(Stored items)
Content starts
Lemma ept_alloc_static_run k own l s r phys_sz :
  pt_inv k own l s -> own !! r = Some (r, []) -> phys_sz <= 2 ^ 30 ->
  (forall g, 0 <= g < 2 ^ 18 -> pte_of s r (g * PGSIZE) = 0) ->
  (4 * length (ram_pages phys_sz) <= length l)%nat ->
  exists s' own' l' f, ept_alloc_static (kva r 0) phys_sz s = Ret 0 s' /\
    guest_ram k own own' l l' s s' r (ram_pages phys_sz) f.
Proof.
  intros I Hr Hsz Hz Hlen. unfold ept_alloc_static. set (n := (phys_sz - 0x100000 + PGSIZE - 1) / PGSIZE).
  pose proof (fun g => ram_pages_range phys_sz g Hsz) as HG.
  pose proof (ram_pages_nodup phys_sz) as Hnd.
  assert (guest_ram k own own l l s s r [] (fun _ => 0)) as H0.
  { split; [apply mm_only_refl|exact I|done|done|cbn; lia|lset|lset|]. intros r' va' _ _ _. reflexivity. }
  assert (forall g, g ∈ [] ++ seqZ 0 160 -> 0 <= g < 2 ^ 18) as HG1.
  { intros g Hg. apply HG, elem_of_app. left. exact Hg. }
  assert (4 * length ([] ++ seqZ 0 160) <= length l)%nat as Hlen1.
  { unfold ram_pages in Hlen. rewrite length_app, length_seqZ in Hlen. rewrite app_nil_l, length_seqZ. lia. }
  destruct (guest_ram_loop k own l s r [] (seqZ 0 160) (fun i => ept_alloc_page (kva r 0) (i * PGSIZE)) Hr
    (NoDup_seqZ 0 160) HG1 Hz Hlen1 (fun g => eq_refl) _ _ _ _ H0) as (s1 & own1 & l1 & f1 & Hrun1 & H1).
  change (0xA0000 / PGSIZE) with 160. mrun Hrun1.
  destruct (guest_ram_loop k own l s r (seqZ 0 160) ((fun i => 256 + i) <$> seqZ 0 n)
    (fun g => ept_alloc_page (kva r 0) (g * PGSIZE)) Hr Hnd HG Hz Hlen (fun g => eq_refl) _ _ _ _ H1)
    as (s2 & own2 & l2 & f2 & Hrun2 & H2).
  rewrite forM_fmap in Hrun2. exists s2, own2, l2, f2. split; [|exact H2].
  rewrite (forM_ext _ _ (fun i => ept_alloc_page (kva r 0) ((256 + i) * PGSIZE))).
  - rewrite (bind_Ret _ _ _ _ _ Hrun2). reflexivity.
  - intros i. assert (0x100000 + i * PGSIZE = (256 + i) * PGSIZE) as -> by (unfold PGSIZE; lia). reflexivity.
Qed.

(** The lookup of an address that is not mapped. *)
Lemma ept_gpa2hva_none k own l s r gpa :
  pt_inv k own l s -> own !! r = Some (r, []) -> 0 <= gpa < 2 ^ 30 -> pte_of s r gpa = 0 ->
  exists s', ept_gpa2hva (kva r 0) gpa s = Ret 0 s' /\ retagged own s s'.
Proof.
  intros I Hr Hg He. destruct (low_idx gpa Hg) as [H4 H3].
  pose proof (pml4e_walk_look k own l s r gpa I Hr (or_introl H4)) as Hw.
  pose proof (pi_tab _ _ _ _ I _ _ _ Hr) as (Hrr & _).
  rewrite pte_of_descend in He. destruct (descend s r (va_path gpa)) as [u|] eqn:Hd.
  - pose proof (va_descend_owned _ _ _ _ _ _ _ I Hr (or_introl H4) Hd) as Hu.
    destruct (ept_lookup_run _ _ _ _ _ _ _ _ _ I Hr Hg Hu Hw) as (s' & Hrun & Hrt).
    exists s'. split; [|done]. unfold ept_gpa2hva. mrun Hrun.
    rewrite (bind_Ret _ _ _ _ _ (load64_kva u _ s' (PTX_range gpa))).
    rewrite (retagged_leaf _ _ _ _ _ _ _ Hrt Hu) by done. rewrite He. reflexivity.
  - exists s. split; [|apply retagged_refl]. unfold ept_gpa2hva, ept_lookup_gpa.
    destruct (Z.eqb_spec (kva r 0) 0) as [Hz|_]; [exfalso; by apply (kva_nz r 0) in Hz; lia|].
    cbn in Hw. msteps. mrun Hw. reflexivity.
Qed.

(** C22: [ept_alloc_static] gives a guest its memory: for a guest of at most
    1 GB whose extended page table is empty, and with four free pages for each
    guest page, it returns 0; afterwards [ept_gpa2hva] takes each guest page
    below 0xA0000 or between 1 MB and the guest's size to the host address of a
    page that was free, different for different guest pages and with exactly
    one reference, takes every other page of the first gigabyte to NULL, and
    every other address space reads as before. *)
Theorem guest_static_memory k own l s r phys_sz :
  pt_inv k own l s -> own !! r = Some (r, []) -> phys_sz <= 2 ^ 30 ->
  (forall g, 0 <= g < 2 ^ 18 -> pte_of s r (g * PGSIZE) = 0) ->
  (4 * length (ram_pages phys_sz) <= length l)%nat ->
  exists s' own' l' f, ept_alloc_static (kva r 0) phys_sz s = Ret 0 s' /\ pt_inv k own' l' s' /\
    (forall g, g ∈ ram_pages phys_sz -> f g ∈ l /\ f g ∉ l' /\ ref_of s' (f g) = 1 /\
       exists s'', ept_gpa2hva (kva r 0) (g * PGSIZE) s' = Ret (kva (f g) 0) s'') /\
    (forall g g', g ∈ ram_pages phys_sz -> g' ∈ ram_pages phys_sz -> f g = f g' -> g = g') /\
    (forall g, 0 <= g < 2 ^ 18 -> g ∉ ram_pages phys_sz ->
       exists s'', ept_gpa2hva (kva r 0) (g * PGSIZE) s' = Ret 0 s'') /\
    (forall r' va', own !! r' = Some (r', []) -> priv k r' (PML4 va') -> r' <> r ->
       pte_of s' r' va' = pte_of s r' va').
Proof.
  intros I Hr Hsz Hz Hlen.
  destruct (ept_alloc_static_run k own l s r phys_sz I Hr Hsz Hz Hlen) as (s' & own' & l' & f & Hrun & H).
  pose proof (fun g => ram_pages_range phys_sz g Hsz) as HG. exists s', own', l', f. destruct H as [M1 M2 M3 M4 M5 M6 M7 M8].
  assert (own' !! r = Some (r, [])) as Hr' by (by eapply lookup_weaken).
  split; [exact Hrun|]. split; [exact M2|]. split; [|split; [exact M7|split]].
  - intros g Hg. destruct (M6 g Hg) as (F1 & F2 & F3 & F4). split; [exact F1|]. split; [exact F2|]. split; [exact F3|].
    destruct (ept_gpa2hva_run k own' l' s' r (g * PGSIZE) (f g) EPTE_RAM) as (s2 & H2 & _); try done.
    + apply gpa_low, HG, Hg.
    + rewrite (mm_only_npages _ _ M1). by apply (inv_free_range _ _ _ _ I).
    + by exists s2.
  - intros g Hg Hn. destruct (ept_gpa2hva_none k own' l' s' r (g * PGSIZE) M2 Hr' (gpa_low g Hg)) as (s2 & H2 & _).
    + destruct (low_idx _ (gpa_low g Hg)) as [H4 _]. rewrite M8; [by apply Hz|done|by left|].
      intros g' Hg' [_ Heq]. apply gpa_idx_inj in Heq; [congruence|by apply HG|done].
    + by exists s2.
  - intros r' va' H1 H2 Hne. apply M8; [done|done|]. intros g _ [-> _]. done.
Qed.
Content ends
- WHAT NEEDS TO BE DONE
In full and word for word, write out the data above.

- EXERCISE ANSWER
Lemma ept_alloc_static_run k own l s r phys_sz :
  pt_inv k own l s -> own !! r = Some (r, []) -> phys_sz <= 2 ^ 30 ->
  (forall g, 0 <= g < 2 ^ 18 -> pte_of s r (g * PGSIZE) = 0) ->
  (4 * length (ram_pages phys_sz) <= length l)%nat ->
  exists s' own' l' f, ept_alloc_static (kva r 0) phys_sz s = Ret 0 s' /\
    guest_ram k own own' l l' s s' r (ram_pages phys_sz) f.
Proof.
  intros I Hr Hsz Hz Hlen. unfold ept_alloc_static. set (n := (phys_sz - 0x100000 + PGSIZE - 1) / PGSIZE).
  pose proof (fun g => ram_pages_range phys_sz g Hsz) as HG.
  pose proof (ram_pages_nodup phys_sz) as Hnd.
  assert (guest_ram k own own l l s s r [] (fun _ => 0)) as H0.
  { split; [apply mm_only_refl|exact I|done|done|cbn; lia|lset|lset|]. intros r' va' _ _ _. reflexivity. }
  assert (forall g, g ∈ [] ++ seqZ 0 160 -> 0 <= g < 2 ^ 18) as HG1.
  { intros g Hg. apply HG, elem_of_app. left. exact Hg. }
  assert (4 * length ([] ++ seqZ 0 160) <= length l)%nat as Hlen1.
  { unfold ram_pages in Hlen. rewrite length_app, length_seqZ in Hlen. rewrite app_nil_l, length_seqZ. lia. }
  destruct (guest_ram_loop k own l s r [] (seqZ 0 160) (fun i => ept_alloc_page (kva r 0) (i * PGSIZE)) Hr
    (NoDup_seqZ 0 160) HG1 Hz Hlen1 (fun g => eq_refl) _ _ _ _ H0) as (s1 & own1 & l1 & f1 & Hrun1 & H1).
  change (0xA0000 / PGSIZE) with 160. mrun Hrun1.
  destruct (guest_ram_loop k own l s r (seqZ 0 160) ((fun i => 256 + i) <$> seqZ 0 n)
    (fun g => ept_alloc_page (kva r 0) (g * PGSIZE)) Hr Hnd HG Hz Hlen (fun g => eq_refl) _ _ _ _ H1)
    as (s2 & own2 & l2 & f2 & Hrun2 & H2).
  rewrite forM_fmap in Hrun2. exists s2, own2, l2, f2. split; [|exact H2].
  rewrite (forM_ext _ _ (fun i => ept_alloc_page (kva r 0) ((256 + i) * PGSIZE))).
  - rewrite (bind_Ret _ _ _ _ _ Hrun2). reflexivity.
  - intros i. assert (0x100000 + i * PGSIZE = (256 + i) * PGSIZE) as -> by (unfold PGSIZE; lia). reflexivity.
Qed.

(** The lookup of an address that is not mapped. *)
Lemma ept_gpa2hva_none k own l s r gpa :
  pt_inv k own l s -> own !! r = Some (r, []) -> 0 <= gpa < 2 ^ 30 -> pte_of s r gpa = 0 ->
  exists s', ept_gpa2hva (kva r 0) gpa s = Ret 0 s' /\ retagged own s s'.
Proof.
  intros I Hr Hg He. destruct (low_idx gpa Hg) as [H4 H3].
  pose proof (pml4e_walk_look k own l s r gpa I Hr (or_introl H4)) as Hw.
  pose proof (pi_tab _ _ _ _ I _ _ _ Hr) as (Hrr & _).
  rewrite pte_of_descend in He. destruct (descend s r (va_path gpa)) as [u|] eqn:Hd.
  - pose proof (va_descend_owned _ _ _ _ _ _ _ I Hr (or_introl H4) Hd) as Hu.
    destruct (ept_lookup_run _ _ _ _ _ _ _ _ _ I Hr Hg Hu Hw) as (s' & Hrun & Hrt).
    exists s'. split; [|done]. unfold ept_gpa2hva. mrun Hrun.
    rewrite (bind_Ret _ _ _ _ _ (load64_kva u _ s' (PTX_range gpa))).
    rewrite (retagged_leaf _ _ _ _ _ _ _ Hrt Hu) by done. rewrite He. reflexivity.
  - exists s. split; [|apply retagged_refl]. unfold ept_gpa2hva, ept_lookup_gpa.
    destruct (Z.eqb_spec (kva r 0) 0) as [Hz|_]; [exfalso; by apply (kva_nz r 0) in Hz; lia|].
    cbn in Hw. msteps. mrun Hw. reflexivity.
Qed.

(** C22: [ept_alloc_static] gives a guest its memory: for a guest of at most
    1 GB whose extended page table is empty, and with four free pages for each
    guest page, it returns 0; afterwards [ept_gpa2hva] takes each guest page
    below 0xA0000 or between 1 MB and the guest's size to the host address of a
    page that was free, different for different guest pages and with exactly
    one reference, takes every other page of the first gigabyte to NULL, and
    every other address space reads as before. *)
Theorem guest_static_memory k own l s r phys_sz :
  pt_inv k own l s -> own !! r = Some (r, []) -> phys_sz <= 2 ^ 30 ->
  (forall g, 0 <= g < 2 ^ 18 -> pte_of s r (g * PGSIZE) = 0) ->
  (4 * length (ram_pages phys_sz) <= length l)%nat ->
  exists s' own' l' f, ept_alloc_static (kva r 0) phys_sz s = Ret 0 s' /\ pt_inv k own' l' s' /\
    (forall g, g ∈ ram_pages phys_sz -> f g ∈ l /\ f g ∉ l' /\ ref_of s' (f g) = 1 /\
       exists s'', ept_gpa2hva (kva r 0) (g * PGSIZE) s' = Ret (kva (f g) 0) s'') /\
    (forall g g', g ∈ ram_pages phys_sz -> g' ∈ ram_pages phys_sz -> f g = f g' -> g = g') /\
    (forall g, 0 <= g < 2 ^ 18 -> g ∉ ram_pages phys_sz ->
       exists s'', ept_gpa2hva (kva r 0) (g * PGSIZE) s' = Ret 0 s'') /\
    (forall r' va', own !! r' = Some (r', []) -> priv k r' (PML4 va') -> r' <> r ->
       pte_of s' r' va' = pte_of s r' va').
Proof.
  intros I Hr Hsz Hz Hlen.
  destruct (ept_alloc_static_run k own l s r phys_sz I Hr Hsz Hz Hlen) as (s' & own' & l' & f & Hrun & H).
  pose proof (fun g => ram_pages_range phys_sz g Hsz) as HG. exists s', own', l', f. destruct H as [M1 M2 M3 M4 M5 M6 M7 M8].
  assert (own' !! r = Some (r, [])) as Hr' by (by eapply lookup_weaken).
  split; [exact Hrun|]. split; [exact M2|]. split; [|split; [exact M7|split]].
  - intros g Hg. destruct (M6 g Hg) as (F1 & F2 & F3 & F4). split; [exact F1|]. split; [exact F2|]. split; [exact F3|].
    destruct (ept_gpa2hva_run k own' l' s' r (g * PGSIZE) (f g) EPTE_RAM) as (s2 & H2 & _); try done.
    + apply gpa_low, HG, Hg.
    + rewrite (mm_only_npages _ _ M1). by apply (inv_free_range _ _ _ _ I).
    + by exists s2.
  - intros g Hg Hn. destruct (ept_gpa2hva_none k own' l' s' r (g * PGSIZE) M2 Hr' (gpa_low g Hg)) as (s2 & H2 & _).
    + destruct (low_idx _ (gpa_low g Hg)) as [H4 _]. rewrite M8; [by apply Hz|done|by left|].
      intros g' Hg' [_ Heq]. apply gpa_idx_inj in Heq; [congruence|by apply HG|done].
    + by exists s2.
  - intros r' va' H1 H2 Hne. apply M8; [done|done|]. intros g _ [-> _]. done.
Qed.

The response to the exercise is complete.